Un justicier dans la ville… encore un.
A l’origine, Message from the King est un scénario écrit par Oliver Butcher et Stephen Cornwell (le duo derrière Sans Identité et Riddick) qui tourne de mains en mains depuis de nombreuses années à Hollywood. Il fut notamment proposé à Nicolas Winding Refn et à Michael Mann qui se dirent tous deux intéressés mais finirent par ne pas adopter le projet. Il faut admettre que le scénario repose sur une idée au demeurant efficace : opposer un homme dont on ne sait rien à un univers que l’on croit, à l’inverse, connaître par cœur –Los Angeles– pour découvrir avec lui qu’il s’agit d’un lieu de perdition où la peur et les vices de chacun sont poussés à leur paroxysme.

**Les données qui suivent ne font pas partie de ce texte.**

Fixpoint validateConfigValue (path : string) (value : any) : res unit :=
  match value with
  | VMap m =>
      (fix each (m : list (string * any)) : res unit :=
         match m with
         | [] => Ok tt
         | (key, nested) :: m =>
             _ ← validateConfigKey path key;
             _ ← validateConfigValue (path +:+ "." +:+ key) nested;
             each m
         end) m
  | VList l =>
      (fix each (i : Z) (l : list any) : res unit :=
         match l with
         | [] => Ok tt
         | item :: l =>
             _ ← validateConfigValue (path +:+ "[" +:+ pretty i +:+ "]") item;
             each (i + 1) l
         end) 0 l
  | VStr v => validateConfigString path v
  | _ => Ok tt
  end.

Definition ValidateDatabaseRoleConfig (config : gmap string any) : res unit :=
  validateConfigValue "config" (VMap (map_to_list config)).

(** The [sql_strict] switch: only an explicit false is rejected. *)
Definition sql_strict_ok (config : gmap string any) : bool :=
  match config !! "sql_strict" with
  | Some (VBool t) => t
  | Some (VStr t) => negb (t =s "false") && negb (t =s "0")
  | _ => true
  end.

Definition wrap_err (prefix : string) (r : res unit) : res unit :=
  match r with Ok _ => Ok tt | Err e => Err (Wrapf prefix e) end.

Definition DatabaseRole_Validate (r0 : DatabaseRole) : res DatabaseRole :=
  let r := NormalizeDatabaseRole r0 in
  _ ← reject (db_Name r =s "") (Plain "database role name is required");
  _ ← reject (db_TTLSeconds r <=? 0) (Plain "database role ttl must be positive");
  _ ← reject (db_UsernamePrefix r =s "") (Plain "database role username prefix is required");
  _ ← ValidateExecutionMode (db_ExecutionMode r);
  _ ← ValidateAdminCredentialsPath (db_AdminCredentialsPath r);
  _ ← ValidateDatabaseRoleConfig (db_Config r);
  _ ← (if db_ExecutionMode r =s ExecutionModeManaged then
         _ ← reject (db_AdminCredentialsPath r =s "")
               (Plain "admin_credentials_path is required for managed execution mode");
         _ ← reject (bool_decide (db_CreationStatements r = []))
               (Plain "creation_statements are required for managed execution mode");
         _ ← reject (negb (sql_strict_ok (db_Config r)))
               (Plain "sql_strict=false is not allowed; managed roles must use template-only SQL");
         _ ← wrap_err "creation_statements: " (ValidateManagedSQLStatements (db_CreationStatements r));
         if bool_decide (db_RevocationStatements r = []) then Ok tt
         else wrap_err "revocation_statements: " (ValidateManagedSQLStatements (db_RevocationStatements r))
       else Ok tt);
  Ok r.
End database_role.

(** ** Lemmas *)

Lemma Sub_add now d : - 2 ^ 63 ≤ d < 2 ^ 63 → Sub (now + d) now = d.
Proof. intros. unfold Sub. lia. Qed.

Lemma Seconds_mul n : Seconds (n * Second) = n.
Proof. unfold Seconds. by apply Z.quot_mul. Qed.

(** The TTL an issue or renewal asks for: the period when the role has one,
    else the request, else the default. *)
Definition asked_ttl (t : LeaseTuning) (requested dflt : Z) : Z :=
  if 0 <? lt_Period t then lt_Period t else if 0 <? requested then requested else dflt.

Lemma NormalizeSSHRole_idemp r : NormalizeSSHRole (NormalizeSSHRole r) = NormalizeSSHRole r.
Proof.
  destruct r as [nm ttl dflt mx pe re ml ca au du kt [ext|] cr up]; unfold NormalizeSSHRole; simpl; f_equal;
    repeat case_match; bool_props; subst; try done; lia.
Qed.

Lemma SSHRole_Validate_fixed r r' : SSHRole_Validate r = Ok r' → SSHRole_Validate r' = Ok r'.
Proof.
  unfold SSHRole_Validate. intros H. inv_res. rewrite NormalizeSSHRole_idemp.
  repeat match goal with H : _ = false |- _ => rewrite H; clear H end. done.
Qed.

Lemma TrimLeft_suffix s : ∃ p, s = p +:+ TrimLeft s.
Proof.
  induction s as [|c s [p Hp]]; simpl; [by exists ""|].
  destruct (IsSpace c); [exists (String c p); simpl; by rewrite <-Hp | by exists ""].
Qed.

Lemma TrimLeft_idemp s : TrimLeft (TrimLeft s) = TrimLeft s.
Proof. induction s as [|c s IH]; simpl; [done|]. destruct (IsSpace c) eqn:E; [done|]. simpl. by rewrite E. Qed.

Lemma TrimRight_idemp s : TrimRight (TrimRight s) = TrimRight s.
Proof.
  induction s as [|c s IH]; simpl; [done|].
  destruct (TrimRight s) as [|d t] eqn:E.
  - destruct (IsSpace c) eqn:Ec; simpl; [done|]. by rewrite Ec.
  - change (TrimRight (String c (String d t)) = String c (String d t)).
    simpl in *. by rewrite IH.
Qed.

Lemma TrimLeft_TrimRight s : TrimLeft s = s → TrimLeft (TrimRight s) = TrimRight s.
Proof.
  destruct s as [|c s]; simpl; [done|]. destruct (IsSpace c) eqn:Ec.
  - intros H. exfalso. destruct (TrimLeft_suffix s) as [p Hp].
    assert (Hl := f_equal String.length Hp). rewrite H, str_app_length in Hl. simpl in Hl. lia.
  - intros _. destruct (TrimRight s); simpl; by rewrite Ec.
Qed.

Lemma TrimSpace_idemp s : TrimSpace (TrimSpace s) = TrimSpace s.
Proof.
  unfold TrimSpace. rewrite (TrimLeft_TrimRight (TrimLeft s)) by apply TrimLeft_idemp.
  apply TrimRight_idemp.
Qed.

Que ce héros aux méthodes expéditives soit de plus un black (on ne parlera pas d’afro-américain puisqu’il est en provenance directe d’Afrique du Sud et qu’il s’agit de son premier voyage aux États-Unis) renvoie automatiquement à toute une imagerie héritée de la Blaxploitation. Ce scénario qui adopte tous les codes classiques du revenge movie a fini par être proposé à Chadwick Boseman (Black Panther, Get on up…) qui y a vu une occasion rêvée d’affirmer son talent à côté de la grosse machinerie Marvel. D’où sa bonne idée d’en confier la réalisation à un metteur en scène qui a su, en 2014, marquer l’esprit de son public grâce au dérangeant mais très stylisé Alleluia : Fabrice Du Welz.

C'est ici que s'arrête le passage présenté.